- [BRIEF]
Write out again, exactly, the lines below starting at the one with "(** ** History cutoff and retention *)" and ending at the one with "if bool_decide (url".

- [RECORDS FOR THIS EXERCISE]
== Segment start ==

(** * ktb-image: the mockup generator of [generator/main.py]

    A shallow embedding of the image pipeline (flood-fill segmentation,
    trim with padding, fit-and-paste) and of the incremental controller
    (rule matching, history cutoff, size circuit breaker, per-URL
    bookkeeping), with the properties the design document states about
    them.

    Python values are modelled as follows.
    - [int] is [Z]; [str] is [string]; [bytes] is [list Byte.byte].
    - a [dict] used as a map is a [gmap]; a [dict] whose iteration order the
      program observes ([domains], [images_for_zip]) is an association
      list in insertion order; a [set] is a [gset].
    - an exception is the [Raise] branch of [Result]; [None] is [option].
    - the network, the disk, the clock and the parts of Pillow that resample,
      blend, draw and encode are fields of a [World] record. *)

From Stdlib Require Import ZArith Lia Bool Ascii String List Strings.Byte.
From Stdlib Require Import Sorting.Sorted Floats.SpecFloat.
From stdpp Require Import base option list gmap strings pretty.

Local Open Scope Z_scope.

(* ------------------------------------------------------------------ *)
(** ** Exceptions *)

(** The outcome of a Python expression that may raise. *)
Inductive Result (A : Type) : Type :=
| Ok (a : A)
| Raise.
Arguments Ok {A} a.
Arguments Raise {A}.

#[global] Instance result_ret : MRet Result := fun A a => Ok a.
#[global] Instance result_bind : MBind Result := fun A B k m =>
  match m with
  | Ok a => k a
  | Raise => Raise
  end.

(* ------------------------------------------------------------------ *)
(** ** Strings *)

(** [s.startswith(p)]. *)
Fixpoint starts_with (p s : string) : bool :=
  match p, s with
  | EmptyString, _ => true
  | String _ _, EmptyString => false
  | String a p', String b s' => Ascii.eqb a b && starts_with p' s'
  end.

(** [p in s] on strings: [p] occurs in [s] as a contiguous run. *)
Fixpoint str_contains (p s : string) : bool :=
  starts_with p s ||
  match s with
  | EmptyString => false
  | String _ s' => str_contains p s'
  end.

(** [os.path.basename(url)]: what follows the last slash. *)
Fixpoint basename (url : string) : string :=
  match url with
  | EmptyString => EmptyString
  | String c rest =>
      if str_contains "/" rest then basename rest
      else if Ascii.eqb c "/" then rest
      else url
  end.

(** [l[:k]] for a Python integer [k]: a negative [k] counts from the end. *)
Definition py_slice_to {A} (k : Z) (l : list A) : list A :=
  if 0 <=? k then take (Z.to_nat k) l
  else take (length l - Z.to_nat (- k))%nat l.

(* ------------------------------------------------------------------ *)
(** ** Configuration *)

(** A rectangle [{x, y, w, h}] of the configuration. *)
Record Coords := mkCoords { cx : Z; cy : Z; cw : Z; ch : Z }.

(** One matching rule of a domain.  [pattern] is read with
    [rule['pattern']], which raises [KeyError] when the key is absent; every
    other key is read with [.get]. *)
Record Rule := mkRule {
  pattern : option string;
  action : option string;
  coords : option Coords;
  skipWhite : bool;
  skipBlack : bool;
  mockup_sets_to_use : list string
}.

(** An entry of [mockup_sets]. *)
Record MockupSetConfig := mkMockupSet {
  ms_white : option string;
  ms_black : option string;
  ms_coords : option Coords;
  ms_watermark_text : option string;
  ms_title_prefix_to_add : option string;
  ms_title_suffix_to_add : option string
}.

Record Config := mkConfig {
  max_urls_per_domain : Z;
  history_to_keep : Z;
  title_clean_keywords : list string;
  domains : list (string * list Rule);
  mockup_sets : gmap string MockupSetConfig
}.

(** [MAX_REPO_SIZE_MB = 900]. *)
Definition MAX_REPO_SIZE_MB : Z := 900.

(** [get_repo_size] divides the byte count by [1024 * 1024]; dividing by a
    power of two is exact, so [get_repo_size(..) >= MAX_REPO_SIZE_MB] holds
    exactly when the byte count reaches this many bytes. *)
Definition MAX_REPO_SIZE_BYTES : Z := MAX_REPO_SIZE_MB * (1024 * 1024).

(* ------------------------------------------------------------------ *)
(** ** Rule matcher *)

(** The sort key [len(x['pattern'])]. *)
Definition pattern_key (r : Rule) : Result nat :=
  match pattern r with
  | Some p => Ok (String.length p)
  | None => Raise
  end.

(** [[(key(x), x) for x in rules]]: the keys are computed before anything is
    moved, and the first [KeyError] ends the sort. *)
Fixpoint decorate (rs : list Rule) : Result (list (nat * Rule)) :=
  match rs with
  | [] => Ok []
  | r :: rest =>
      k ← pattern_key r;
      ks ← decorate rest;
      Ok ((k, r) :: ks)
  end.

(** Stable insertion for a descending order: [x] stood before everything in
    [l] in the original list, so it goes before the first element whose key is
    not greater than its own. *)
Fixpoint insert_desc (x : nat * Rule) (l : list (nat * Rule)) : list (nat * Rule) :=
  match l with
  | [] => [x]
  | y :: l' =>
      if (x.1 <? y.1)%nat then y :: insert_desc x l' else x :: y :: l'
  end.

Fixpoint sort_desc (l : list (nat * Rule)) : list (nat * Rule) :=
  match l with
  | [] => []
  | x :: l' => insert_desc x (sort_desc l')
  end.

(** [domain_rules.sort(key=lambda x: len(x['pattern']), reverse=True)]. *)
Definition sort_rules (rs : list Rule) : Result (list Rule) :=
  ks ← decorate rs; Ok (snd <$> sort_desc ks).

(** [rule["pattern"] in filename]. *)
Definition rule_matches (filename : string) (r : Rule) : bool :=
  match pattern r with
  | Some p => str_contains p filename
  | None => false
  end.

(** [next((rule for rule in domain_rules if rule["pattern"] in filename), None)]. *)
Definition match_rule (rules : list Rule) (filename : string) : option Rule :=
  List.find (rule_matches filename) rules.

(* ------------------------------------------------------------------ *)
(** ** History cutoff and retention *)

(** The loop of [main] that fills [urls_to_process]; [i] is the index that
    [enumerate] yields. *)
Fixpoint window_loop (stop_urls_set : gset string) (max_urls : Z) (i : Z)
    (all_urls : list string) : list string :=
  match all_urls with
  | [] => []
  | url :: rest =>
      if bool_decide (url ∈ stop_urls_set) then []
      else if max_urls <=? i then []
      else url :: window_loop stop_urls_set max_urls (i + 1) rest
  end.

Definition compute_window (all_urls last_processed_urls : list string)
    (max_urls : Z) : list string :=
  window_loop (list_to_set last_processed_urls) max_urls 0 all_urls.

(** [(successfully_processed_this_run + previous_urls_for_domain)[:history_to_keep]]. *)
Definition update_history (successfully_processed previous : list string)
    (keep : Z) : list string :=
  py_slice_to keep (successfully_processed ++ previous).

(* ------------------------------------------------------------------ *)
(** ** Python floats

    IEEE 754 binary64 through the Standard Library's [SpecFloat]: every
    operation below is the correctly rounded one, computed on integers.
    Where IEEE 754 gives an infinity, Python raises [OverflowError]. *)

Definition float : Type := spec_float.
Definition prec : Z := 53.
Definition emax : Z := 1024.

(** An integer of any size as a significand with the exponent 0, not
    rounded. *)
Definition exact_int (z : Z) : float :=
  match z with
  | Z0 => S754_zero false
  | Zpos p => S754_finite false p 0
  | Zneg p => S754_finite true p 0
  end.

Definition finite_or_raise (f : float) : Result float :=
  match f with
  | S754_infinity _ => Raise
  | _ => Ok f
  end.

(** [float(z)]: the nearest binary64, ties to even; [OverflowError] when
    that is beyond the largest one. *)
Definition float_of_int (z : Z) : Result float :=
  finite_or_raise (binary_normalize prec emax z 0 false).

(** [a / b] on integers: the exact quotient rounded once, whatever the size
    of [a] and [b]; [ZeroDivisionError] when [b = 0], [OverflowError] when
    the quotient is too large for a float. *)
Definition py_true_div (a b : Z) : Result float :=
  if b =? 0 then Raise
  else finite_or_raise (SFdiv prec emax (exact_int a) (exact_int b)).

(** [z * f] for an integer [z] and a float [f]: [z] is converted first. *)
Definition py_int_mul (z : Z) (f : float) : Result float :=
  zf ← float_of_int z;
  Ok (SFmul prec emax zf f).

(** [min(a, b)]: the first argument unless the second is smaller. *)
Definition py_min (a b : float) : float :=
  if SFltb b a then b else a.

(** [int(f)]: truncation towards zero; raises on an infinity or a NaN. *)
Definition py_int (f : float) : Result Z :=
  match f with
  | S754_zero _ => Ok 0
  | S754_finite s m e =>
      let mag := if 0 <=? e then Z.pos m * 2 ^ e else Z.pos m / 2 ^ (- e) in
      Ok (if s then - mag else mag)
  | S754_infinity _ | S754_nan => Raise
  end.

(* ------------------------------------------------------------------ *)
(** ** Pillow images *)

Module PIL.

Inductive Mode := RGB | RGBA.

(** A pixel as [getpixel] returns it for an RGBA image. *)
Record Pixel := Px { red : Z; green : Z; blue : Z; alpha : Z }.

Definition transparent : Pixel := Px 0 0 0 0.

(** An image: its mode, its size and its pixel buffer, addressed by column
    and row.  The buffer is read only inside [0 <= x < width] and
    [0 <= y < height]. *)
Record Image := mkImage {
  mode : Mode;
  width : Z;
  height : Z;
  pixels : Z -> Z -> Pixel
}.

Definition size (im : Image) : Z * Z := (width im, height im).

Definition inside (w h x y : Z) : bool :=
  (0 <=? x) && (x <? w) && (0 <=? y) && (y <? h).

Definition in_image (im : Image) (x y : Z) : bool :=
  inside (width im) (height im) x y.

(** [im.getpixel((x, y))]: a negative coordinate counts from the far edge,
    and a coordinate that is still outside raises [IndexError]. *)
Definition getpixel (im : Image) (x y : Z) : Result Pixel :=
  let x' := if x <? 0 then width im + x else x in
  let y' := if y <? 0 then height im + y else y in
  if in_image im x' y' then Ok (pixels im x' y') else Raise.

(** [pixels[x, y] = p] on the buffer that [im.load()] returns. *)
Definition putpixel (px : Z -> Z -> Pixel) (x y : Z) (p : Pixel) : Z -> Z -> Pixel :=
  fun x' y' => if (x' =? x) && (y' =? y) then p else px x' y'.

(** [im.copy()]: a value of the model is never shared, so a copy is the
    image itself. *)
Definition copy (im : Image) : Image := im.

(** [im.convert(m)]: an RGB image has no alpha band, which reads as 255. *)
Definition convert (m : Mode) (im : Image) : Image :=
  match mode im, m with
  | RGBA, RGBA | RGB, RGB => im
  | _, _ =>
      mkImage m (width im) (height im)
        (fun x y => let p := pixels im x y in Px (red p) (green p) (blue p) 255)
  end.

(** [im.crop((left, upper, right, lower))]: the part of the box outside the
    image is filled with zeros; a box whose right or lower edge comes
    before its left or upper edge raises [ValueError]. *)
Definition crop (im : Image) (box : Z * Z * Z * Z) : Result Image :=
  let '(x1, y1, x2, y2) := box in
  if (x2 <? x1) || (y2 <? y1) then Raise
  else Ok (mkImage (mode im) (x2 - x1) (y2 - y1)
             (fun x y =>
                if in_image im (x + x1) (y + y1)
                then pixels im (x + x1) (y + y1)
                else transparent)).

== Segment end ==

- [RESPONSE BELOW]
(** ** History cutoff and retention *)

(** The loop of [main] that fills [urls_to_process]; [i] is the index that
    [enumerate] yields. *)
Fixpoint window_loop (stop_urls_set : gset string) (max_urls : Z) (i : Z)
    (all_urls : list string) : list string :=
  match all_urls with
  | [] => []
  | url :: rest =>
      if bool_decide (url ∈ stop_urls_set) then []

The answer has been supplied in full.